**Data for the task:**
(* ===== verification/Minimize.v ===== *)
(** * Minimisation and caching: [src/generic/soundcheck.ml]

    Before it loads a proof the client shrinks it: it removes leaves other than
    node 0 until none is left ([remove_dead_nodes]), then fuses nodes with one
    premise into their parents ([fuse_single_nodes]).  The verdict of the
    minimised proof is kept in a cache.  The [while] loops run with fuel; every
    iteration removes a node, so the size of the proof is enough. *)

From S2P Require Import Prelude Spot ProofGraph Gtc ProofAut Trace.
From S2P Require Import Soundness SoundnessSpec Soundcheck.

(** ** Queries *)

Definition index_of_child (child : Z) (n : abstract_node) : option nat :=
  fst <$> list_find (λ e, premise e = child) (get_subg n).

(** Has one child and is not a self loop. *)
Definition is_single_node (idx : Z) (n : abstract_node) : bool :=
  match get_subg n with
  | [e] => bool_decide (premise e ≠ idx)
  | _ => false
  end.

Definition fathers_grandchild (prf : aproof) (idx : Z) (n : abstract_node) : res bool :=
  match get_subg n with
  | [e] =>
    if decide (idx = premise e) then Err EInvalidArg
    else Ok (existsb (λ b, in_children idx b.2 && in_children (premise e) b.2) (bindings prf))
  | _ => Err EInvalidArg
  end.

(** [Int.Map.find_map]: the first binding that satisfies a test. *)
Fixpoint find_first (f : Z → abstract_node → res bool) (l : list (Z * abstract_node)) :
    res (option (Z * abstract_node)) :=
  match l with
  | [] => Ok None
  | b :: l =>
    match f b.1 b.2 with
    | Ok true => Ok (Some b)
    | Ok false => find_first f l
    | Err e => Err e
    end
  end.

Definition find_map (f : Z → abstract_node → res bool) (prf : aproof) :
    res (option (Z * abstract_node)) := find_first f (bindings prf).

(** ** Dead nodes *)

(** [process_node]: drop the first premise [child] of the parent. *)
Definition drop_child (child : Z) (prf : aproof) (b : Z * abstract_node) : aproof :=
  if in_children child b.2 then
    let '(tags, subg) := b.2 in
    let newparent :=
      match subg with
      | [_] => (tags, [])
      | _ => (tags, match index_of_child child b.2 with
                    | Some k => delete k subg
                    | None => subg
                    end)
      end in
    <[b.1 := newparent]> prf
  else prf.

Definition remove_dead_node (idx : Z) (prf : aproof) : aproof :=
  let prf := delete idx prf in
  foldl (drop_child idx) prf (bindings prf).

Definition is_dead (idx : Z) (n : abstract_node) : res bool :=
  Ok (bool_decide (idx ≠ 0%Z) && is_leaf n).

Fixpoint remove_dead_loop (fuel : nat) (prf : aproof) : res aproof :=
  match find_map is_dead prf with
  | Err e => Err e
  | Ok None => Ok prf
  | Ok (Some (idx, _)) =>
    match fuel with
    | O => Err EFuel
    | S fuel => remove_dead_loop fuel (remove_dead_node idx prf)
    end
  end.

Definition remove_dead_nodes (prf : aproof) : res aproof := remove_dead_loop (size prf) prf.

(** ** Single nodes *)

(** [process_node]: redirect the parent's premise [child] to [grand_child]. *)
Definition fuse_parent (child grand_child : Z) (tv tp : tagpairs)
    (prf : aproof) (b : Z * abstract_node) : aproof :=
  if in_children child b.2 then
    let '(par_tags, par_subg) := b.2 in
    match index_of_child child b.2 with
    | None => prf
    | Some pos =>
      match par_subg !! pos with
      | None => prf
      | Some (_, par_tv, par_tp) =>
        let newsubg :=
          <[pos := (grand_child, compose par_tv tv,
                    compose par_tp tp ∪ compose par_tv tp ∪ compose par_tp tv)]> par_subg in
        <[b.1 := (par_tags, newsubg)]> prf
      end
    end
  else prf.

Definition fuse_node (idx : Z) (n : abstract_node) (prf : aproof) : res aproof :=
  match get_subg n with
  | [(child, tv, tp)] =>
    Ok (delete idx (foldl (fuse_parent idx child tv tp) prf (bindings prf)))
  | _ => Err EInvalidArg
  end.

(** The node may be fused: it is not the root, has one child, and no parent of
    it points to that child already. *)
Definition fusable (prf : aproof) (init : Z) (idx : Z) (n : abstract_node) : res bool :=
  if decide (idx = init) then Ok false
  else if negb (is_single_node idx n) then Ok false
  else match fathers_grandchild prf idx n with
       | Ok b => Ok (negb b)
       | Err e => Err e
       end.

Fixpoint fuse_loop (fuel : nat) (prf : aproof) (init : Z) : res aproof :=
  match find_map (fusable prf init) prf with
  | Err e => Err e
  | Ok None => Ok prf
  | Ok (Some (idx, n)) =>
    match fuel with
    | O => Err EFuel
    | S fuel =>
      match fuse_node idx n prf with
      | Ok prf => fuse_loop fuel prf init
      | Err e => Err e
      end
    end
  end.

Definition fuse_single_nodes (prf : aproof) (init : Z) : res aproof :=
  fuse_loop (size prf) prf init.

Definition minimize_abs_proof (prf : aproof) (init : Z) : res aproof :=
  match remove_dead_nodes prf with
  | Ok prf => fuse_single_nodes prf init
  | Err e => Err e
  end.

(** ** The cached check *)

(** The structural equality by which [Hashtbl.find] compares keys.  The keys are
    balanced trees, so two trees of one map may differ: equal trees hold equal
    maps, and the converse is left open. *)
Class TreeEq := { tree_eq : aproof → aproof → bool }.

Class TreeEqLaws (T : TreeEq) : Prop := {
  tree_eq_sound p q : tree_eq p q = true → p = q;
}.

#[global] Instance map_tree_eq : TreeEq := {| tree_eq p q := bool_decide (p = q) |}.

#[global] Instance map_tree_eq_laws : TreeEqLaws map_tree_eq.
Proof. split. intros p q. apply bool_decide_eq_true_1. Qed.

Section checker.
Context {B : Bdd} {D : BddDict} {HO : HashOrder} {G : SpotAlgos B} {F : FloatLog} {T : TreeEq}.

(** The stubs' globals and [ccache], whose most recent binding comes first. *)
Record checker := mkChecker {
  globals : Globals;
  ccache : list (aproof * bool);
}.

(** Runs the stubs on the checker's globals. *)
Definition with_globals {A} (m : M Globals A) : M checker A := λ c,
  match m (globals c) with
  | Ok (a, g) => Ok (a, mkChecker g (ccache c))
  | Err e => Err e
  end.

Definition cache_find (prf : aproof) (l : list (aproof * bool)) : option bool :=
  (λ x, x.2.2) <$> list_find (λ e, tree_eq prf e.1) l.

Definition check_proof (init : Z) (prf : aproof) : M checker bool :=
  if decide (prf = ∅) then mret true
  else
    assert (valid prf init) ;;
    aprf ← lift (minimize_abs_proof prf init);
    if decide (aprf = ∅) then mret true
    else
      assert (valid aprf init) ;;
      cache ← gets ccache;
      match cache_find aprf cache with
      | Some r => mret r
      | None =>
        r ← with_globals (check_session init aprf);
        modify (λ c, mkChecker (globals c) ((aprf, r) :: ccache c)) ;;
        mret r
      end.
End checker.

**Aim of the exercise:** Lines in the material above that include the string "else" should be listed.

**Solved exercise:**
    else Ok (existsb (λ b, in_children idx b.2 && in_children (premise e) b.2) (bindings prf))
  else prf.
  else prf.
  else if negb (is_single_node idx n) then Ok false
  else match fathers_grandchild prf idx n with
  else
    else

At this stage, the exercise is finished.